(Saved data entries)
========
(** Every number a get took is held by its thread or was delivered, once, with the value put
    under it. *)
Record inv s : Prop := mkInv {
  inv_geometry : geometry (ring s);
  inv_counts : 0 <= dequeue (ring s) <= queue (ring s) /\ queue (ring s) <= dequeue (ring s) + Cap (ring s);
  inv_log : len (log s) = queue (ring s);
  inv_unshared : unshared (threads s);
  inv_slots : ∀ u, queue (ring s) - Cap (ring s) <= u < queue (ring s) -> slot_ok s u;
  inv_threads : ∀ i p, threads s !! i = Some p -> thread_ok s p;
  inv_unique : NoDup (delivered s).*1;
  inv_values : ∀ t d, (t, d) ∈ delivered s -> 0 <= t < dequeue (ring s) /\ ~ owned (threads s) t /\ log s !! Z.to_nat t = Some d;
  inv_all : ∀ t, 0 <= t < dequeue (ring s) -> owned (threads s) t \/ t ∈ (delivered s).*1 }.

Lemma owned_range s t : inv s -> owned (threads s) t -> 0 <= t /\ queue (ring s) - Cap (ring s) <= t < queue (ring s).
Proof.
  intros I (i & p & L & E)%owned_iff. destruct (inv_counts _ I).
  pose proof (inv_threads _ I _ _ L) as T. destruct p; simpl in *; simplify_eq; lia.
Qed.

(** The position of the slot of any number. *)
Lemma position_range s pos : inv s -> 0 <= position (node_at (ring s) pos) <= queue (ring s) + Cap (ring s).
Proof.
  intros I. destruct (inv_counts _ I). pose proof (Cap_two _ (inv_geometry _ I)).
  destruct (slot_window (ring s) pos (queue (ring s)) (inv_geometry _ I)) as (u & Hu & E).
  rewrite <- (node_at_slot _ _ _ E). pose proof (inv_slots _ I _ Hu) as W; unfold slot_ok in W.
  case_decide as D; [apply owned_range in D; [|done]|];
    destruct (Z.leb_spec (dequeue (ring s)) u); lia.
Qed.

(** What a compare and swap on [queue] relies on: the slot was given back. *)
Lemma slot_free s : inv s -> position (node_at (ring s) (queue (ring s))) = queue (ring s) ->
  ~ owned (threads s) (queue (ring s) - Cap (ring s)) /\ queue (ring s) - Cap (ring s) < dequeue (ring s).
Proof.
  intros I E. destruct (inv_counts _ I). pose proof (Cap_two _ (inv_geometry _ I)).
  rewrite <- (node_at_slot _ _ _ (slot_round _ _ (inv_geometry _ I))) in E.
  pose proof (inv_slots _ I (queue (ring s) - Cap (ring s)) ltac:(lia)) as W; unfold slot_ok in W.
  case_decide as D; destruct (Z.leb_spec (dequeue (ring s)) (queue (ring s) - Cap (ring s))); split; try done; lia.
Qed.

(** On [dequeue]: the slot holds the value. *)
Lemma slot_full s : inv s -> position (node_at (ring s) (dequeue (ring s))) = dequeue (ring s) + 1 ->
  ~ owned (threads s) (dequeue (ring s)) /\ dequeue (ring s) < queue (ring s) /\
  log s !! Z.to_nat (dequeue (ring s)) = Some (data (node_at (ring s) (dequeue (ring s)))).
Proof.
  intros I E. destruct (inv_counts _ I). pose proof (Cap_two _ (inv_geometry _ I)).
  destruct (decide (dequeue (ring s) = queue (ring s))) as [F|F].
  - exfalso. rewrite F, <- (node_at_slot _ _ _ (slot_round _ _ (inv_geometry _ I))) in E.
    pose proof (inv_slots _ I (queue (ring s) - Cap (ring s)) ltac:(lia)) as W; unfold slot_ok in W.
    case_decide as D; destruct (Z.leb_spec (dequeue (ring s)) (queue (ring s) - Cap (ring s))); lia.
  - pose proof (inv_slots _ I (dequeue (ring s)) ltac:(lia)) as W; unfold slot_ok in W.
    rewrite Z.leb_refl in W. case_decide as D; [lia|]. split; [done|]. split; [lia|]. apply W.
Qed.

(** ** Steps *)

(** Steps that leave memory and owners as they are. *)
Lemma inv_quiet s i p p' : inv s -> threads s !! i = Some p -> owner p' = owner p -> thread_ok s p' ->
  inv (mkSystem (ring s) (<[i := p']> (threads s)) (log s) (delivered s)).
Proof.
  intros I L E T. assert (∀ t, owned (<[i := p']> (threads s)) t <-> owned (threads s) t) as O.
  { intros t; rewrite (owned_set _ _ _ _ _ (inv_unshared _ I) L), E; split; [|destruct (decide (owner p = Some t)); auto].
    intros [?|[? _]]; [|done]. apply owned_iff; eauto. }
  split; simpl; try apply I.
  - eapply unshared_set; [apply I|done|]. rewrite E; auto.
  - intros u Hu. pose proof (inv_slots _ I u Hu) as W; unfold slot_ok in *; simpl.
    rewrite (decide_ext _ _ _ _ (O u)). done.
  - intros j x; rewrite (lookup_set _ _ _ _ _ L); case_decide; [by intros [= <-]|]. apply (inv_threads _ I).
  - intros t d F; rewrite O. by apply (inv_values _ I).
  - intros t F; rewrite O. by apply (inv_all _ I).
Qed.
========
### WHAT TO DO
Repeat exactly the lines above from the one with "rewrite <- (node_at_slot _ _ _ E)." up to and including the one with "Lemma slot_full s". No other line belongs in the reply.

### ANSWER BELOW
  rewrite <- (node_at_slot _ _ _ E). pose proof (inv_slots _ I _ Hu) as W; unfold slot_ok in W.
  case_decide as D; [apply owned_range in D; [|done]|];
    destruct (Z.leb_spec (dequeue (ring s)) u); lia.
Qed.

(** What a compare and swap on [queue] relies on: the slot was given back. *)
Lemma slot_free s : inv s -> position (node_at (ring s) (queue (ring s))) = queue (ring s) ->
  ~ owned (threads s) (queue (ring s) - Cap (ring s)) /\ queue (ring s) - Cap (ring s) < dequeue (ring s).
Proof.
  intros I E. destruct (inv_counts _ I). pose proof (Cap_two _ (inv_geometry _ I)).
  rewrite <- (node_at_slot _ _ _ (slot_round _ _ (inv_geometry _ I))) in E.
  pose proof (inv_slots _ I (queue (ring s) - Cap (ring s)) ltac:(lia)) as W; unfold slot_ok in W.
  case_decide as D; destruct (Z.leb_spec (dequeue (ring s)) (queue (ring s) - Cap (ring s))); split; try done; lia.
Qed.

(** On [dequeue]: the slot holds the value. *)
Lemma slot_full s : inv s -> position (node_at (ring s) (dequeue (ring s))) = dequeue (ring s) + 1 ->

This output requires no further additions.